Novel written by Robert van Gulik

The Chinese Maze Murders is a gong'an historical mystery novel written by Robert van Gulik and set in Imperial China. It is a fiction based on the real character of Judge Dee (Ti Jen-chieh or Di Renjie - chin: 狄仁傑), a magistrate and statesman of the Tang court, who lived roughly 630-700. However, van Gulik's novel is set not in the Tang, but in the Ming dynasty (1368–1644), with society and customs depicted in the book reflecting this period.

This was the first of the fictional mystery stories written by Robert van Gulik. It was based on three actual cases from Chinese criminal investigations. The author, having written the story in English, had it translated by a Japanese friend (Professor Ogaeri Yukio) into Japanese and it was sold in Japan under the title "Meiro-no-satsujin" in 1951. Then the author translated the book into Chinese himself and it was published by the Nanyang Press in Singapore in 1953. Finally Van Gulik published the English-language version in 1956.

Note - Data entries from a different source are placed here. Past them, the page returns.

(* ===== verification/Retry.v ===== *)
(** [SendRequestWithRetry] ([link/transport/channel.cc], [retry_options.h]): a
    request is sent again while the link fails in a way the options allow.  What the
    link does at an attempt, and whether the channel is aborted then, are arguments;
    the times slept are part of the result. *)
From Stdlib Require Import ZArith Lia List Bool.
From S2P Require Import Prelude.
Import ListNotations.

Record RetryOptions := MkRetry {
  max_retry : Z; retry_interval_ms : Z; retry_interval_incr_ms : Z; max_retry_interval_ms : Z;
  error_codes : list Z; http_codes : list Z; aggressive_retry : bool }.
Definition RetryOptions_default : RetryOptions := MkRetry 3 1000 2000 10000 [] [] true.
(** [uint32_t] fields. *)
Definition options_ok (o : RetryOptions) : Prop :=
  0 <= max_retry o < 2 ^ 32 /\ 0 <= retry_interval_ms o < 2 ^ 32 /\ 0 <= retry_interval_incr_ms o < 2 ^ 32 /\ 0 <= max_retry_interval_ms o < 2 ^ 32.

(** What [SendRequest] throws: a [LinkError] with its codes, or another exception. *)
Inductive send_error := LinkErr (code http_code : Z) | OtherErr.
Inductive retry_result := Sent | Aborted | Failed (e : send_error).

Definition count_code (codes : list Z) (c : Z) : bool := existsb (Z.eqb (u32 c)) codes.
Definition empty_codes (codes : list Z) : bool := match codes with [] => true | _ => false end.
Definition should_retry (o : RetryOptions) (code http_code : Z) : bool :=
  if aggressive_retry o then true
  else if empty_codes (error_codes o) || count_code (error_codes o) code then true
  else negb (http_code =? 0) && (empty_codes (http_codes o) || count_code (http_codes o) http_code).
Definition interval_ms (o : RetryOptions) (retry_count : Z) : Z :=
  Z.min (u32 (retry_interval_ms o + u32 (retry_count * retry_interval_incr_ms o))) (max_retry_interval_ms o).

(** [link k]: what attempt [k] throws, if anything; [aborting k]: the flag before it. *)
Section Retry.
Variables (o : RetryOptions) (link : Z -> option send_error) (aborting : Z -> bool).

Fixpoint retry_loop (fuel : nat) (retry_count : Z) : option (retry_result * list Z) :=
  match fuel with
  | O => None
  | S fuel =>
      if aborting retry_count then Some (Aborted, []) else
      match link retry_count with
      | None => Some (Sent, [])
      | Some OtherErr => Some (Failed OtherErr, [])
      | Some (LinkErr code http_code) =>
          if negb (should_retry o code http_code) then Some (Failed (LinkErr code http_code), [])
          else if max_retry o <=? retry_count then Some (Failed (LinkErr code http_code), [])
          else match retry_loop fuel (u32 (retry_count + 1)) with
               | Some (r, slept) => Some (r, interval_ms o retry_count :: slept)
               | None => None
               end
      end
  end.

(** As many turns as there can be attempts. *)
Definition SendRequestWithRetry : option (retry_result * list Z) := retry_loop (S (Z.to_nat (max_retry o))) 0.

(** Attempt [k] fails and is followed by another. *)
Definition goes_on (k : Z) : Prop := aborting k = false /\ exists code http, link k = Some (LinkErr code http) /\ should_retry o code http = true /\ k < max_retry o.

Hypothesis O : options_ok o.

Lemma retry_ends fuel : forall k, 0 <= k <= max_retry o -> (Z.to_nat (max_retry o - k) < fuel)%nat ->
  exists r slept, retry_loop fuel k = Some (r, slept) /\
    let last := k + Z.of_nat (length slept) in
    k <= last <= max_retry o /\ (forall j, k <= j < last -> goes_on j) /\ ~ goes_on last /\ (r = Sent <-> aborting last = false /\ link last = None) /\
    slept = map (fun i => interval_ms o (k + Z.of_nat i)) (seq 0 (length slept)).
Proof.
  destruct O as (O1 & _). induction fuel as [|fuel IH]; intros k Hk Hf; [lia|]. cbn [retry_loop].
  assert (ST : forall r, ~ goes_on k -> (r = Sent <-> aborting k = false /\ link k = None) ->
    exists r' slept, Some (r, @nil Z) = Some (r', slept) /\ let last := k + Z.of_nat (length slept) in
    k <= last <= max_retry o /\ (forall j, k <= j < last -> goes_on j) /\ ~ goes_on last /\ (r' = Sent <-> aborting last = false /\ link last = None) /\
    slept = map (fun i => interval_ms o (k + Z.of_nat i)) (seq 0 (length slept))).
  { intros r NG E. exists r, []. split; [reflexivity|]. cbn [length Z.of_nat]. rewrite Z.add_0_r. split; [lia|]. split; [intros j Hj; lia|]. split; [exact NG|]. split; [exact E|reflexivity]. }
  destruct (aborting k) eqn:A; [apply ST; [intros [X _]; congruence|split; [discriminate|intros [X _]; discriminate]]|].
  destruct (link k) as [[code http|]|] eqn:Lk.
  - destruct (should_retry o code http) eqn:R; cbn [negb].
    + destruct (Z.leb_spec (max_retry o) k) as [M|M].
      * apply ST; [intros (_ & c & h & _ & _ & X); lia|split; [discriminate|intros [_ X]; discriminate]].
      * unfold u32, uwrap. rewrite Z.mod_small by lia. destruct (IH (k + 1) ltac:(lia) ltac:(lia)) as (r & slept & E & B & G & NG & S & SL). rewrite E.
        exists r, (interval_ms o k :: slept). split; [reflexivity|]. cbn [length]. rewrite Nat2Z.inj_succ. replace (k + Z.succ (Z.of_nat (length slept))) with (k + 1 + Z.of_nat (length slept)) by lia.
        split; [lia|]. split; [|split; [exact NG|split; [exact S|]]].
        -- intros j Hj. destruct (Z.eq_dec j k) as [->|N]; [|apply G; lia]. split; [exact A|]. exists code, http. repeat split; assumption.
        -- cbn [seq map]. rewrite Z.add_0_r. f_equal. rewrite SL at 1. rewrite <- seq_shift, map_map. apply map_ext. intros i. f_equal. lia.
    + apply ST; [intros (_ & c & h & X & Y & _); congruence|split; [discriminate|intros [_ X]; discriminate]].
  - apply ST; [intros (_ & c & h & X & _); congruence|split; [discriminate|intros [_ X]; discriminate]].
  - apply ST; [intros (_ & c & h & X & _); congruence|tauto].
Qed.
End Retry.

The three mysteries: "The Case of the Sealed Room", "The Case of the Hidden Testament", and "The Case of the Girl with the Severed Head" are all based on actual Chinese murder casebooks. The book contains a postscript by the author on the Chinese Imperial Justice system (something that Van Gulik was an expert on).

==Plot introduction==
Judge Dee is the magistrate in the fictional border town of Lan-fang. Upon arriving he has to depose a local tyrant under whom the previous magistrates were but figurehead puppets. Then he confronts three mysteries involving poisoned plums, a mysterious scroll picture, passionate love letters, a hidden murder, and a ruthless robber. These are all somehow linked to the Governor's garden maze. In addition, there is the growing threat of a Mongol invasion.

Lan-fang was the setting for another Judge Dee novel, The Phantom of the Temple and two short stories from Judge Dee at Work.